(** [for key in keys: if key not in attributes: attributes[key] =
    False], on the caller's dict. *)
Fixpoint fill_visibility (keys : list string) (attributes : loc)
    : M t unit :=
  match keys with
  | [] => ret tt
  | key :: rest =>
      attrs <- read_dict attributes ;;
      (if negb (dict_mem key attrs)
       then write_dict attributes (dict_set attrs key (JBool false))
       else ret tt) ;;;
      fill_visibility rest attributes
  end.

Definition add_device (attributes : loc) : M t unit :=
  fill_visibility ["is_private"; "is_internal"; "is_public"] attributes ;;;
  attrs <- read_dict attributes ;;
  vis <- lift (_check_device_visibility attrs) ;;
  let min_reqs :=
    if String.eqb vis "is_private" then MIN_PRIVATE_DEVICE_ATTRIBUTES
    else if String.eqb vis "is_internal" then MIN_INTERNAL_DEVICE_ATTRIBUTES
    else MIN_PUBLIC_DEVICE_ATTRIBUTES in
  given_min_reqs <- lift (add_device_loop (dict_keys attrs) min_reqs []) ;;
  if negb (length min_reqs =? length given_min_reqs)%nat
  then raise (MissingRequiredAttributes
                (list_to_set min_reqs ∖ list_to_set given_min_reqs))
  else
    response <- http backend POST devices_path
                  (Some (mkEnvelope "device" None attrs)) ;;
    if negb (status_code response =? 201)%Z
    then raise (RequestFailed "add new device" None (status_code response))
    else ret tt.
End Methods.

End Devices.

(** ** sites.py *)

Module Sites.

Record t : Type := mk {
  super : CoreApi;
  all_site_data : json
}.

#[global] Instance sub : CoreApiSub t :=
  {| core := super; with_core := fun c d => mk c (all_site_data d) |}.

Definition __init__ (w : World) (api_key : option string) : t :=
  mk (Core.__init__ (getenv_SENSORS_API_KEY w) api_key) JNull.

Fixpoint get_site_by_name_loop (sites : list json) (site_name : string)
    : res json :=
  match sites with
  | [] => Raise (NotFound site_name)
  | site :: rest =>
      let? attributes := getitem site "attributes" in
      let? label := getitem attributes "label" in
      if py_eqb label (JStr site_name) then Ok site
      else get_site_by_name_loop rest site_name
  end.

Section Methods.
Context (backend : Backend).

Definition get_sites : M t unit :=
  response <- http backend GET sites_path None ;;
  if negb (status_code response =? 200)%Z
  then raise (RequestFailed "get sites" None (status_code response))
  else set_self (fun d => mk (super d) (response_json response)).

-=-=-=-=-

:: WHAT YOU WILL DO ::
For the span from the line containing "match sites with" through the last line of the entries above, transcribe each line exactly and leave out everything else.

:: EXERCISE ANSWER ::
  match sites with
  | [] => Raise (NotFound site_name)
  | site :: rest =>
      let? attributes := getitem site "attributes" in
      let? label := getitem attributes "label" in
      if py_eqb label (JStr site_name) then Ok site
      else get_site_by_name_loop rest site_name
  end.

Section Methods.
Context (backend : Backend).

Definition get_sites : M t unit :=
  response <- http backend GET sites_path None ;;
  if negb (status_code response =? 200)%Z
  then raise (RequestFailed "get sites" None (status_code response))
  else set_self (fun d => mk (super d) (response_json response)).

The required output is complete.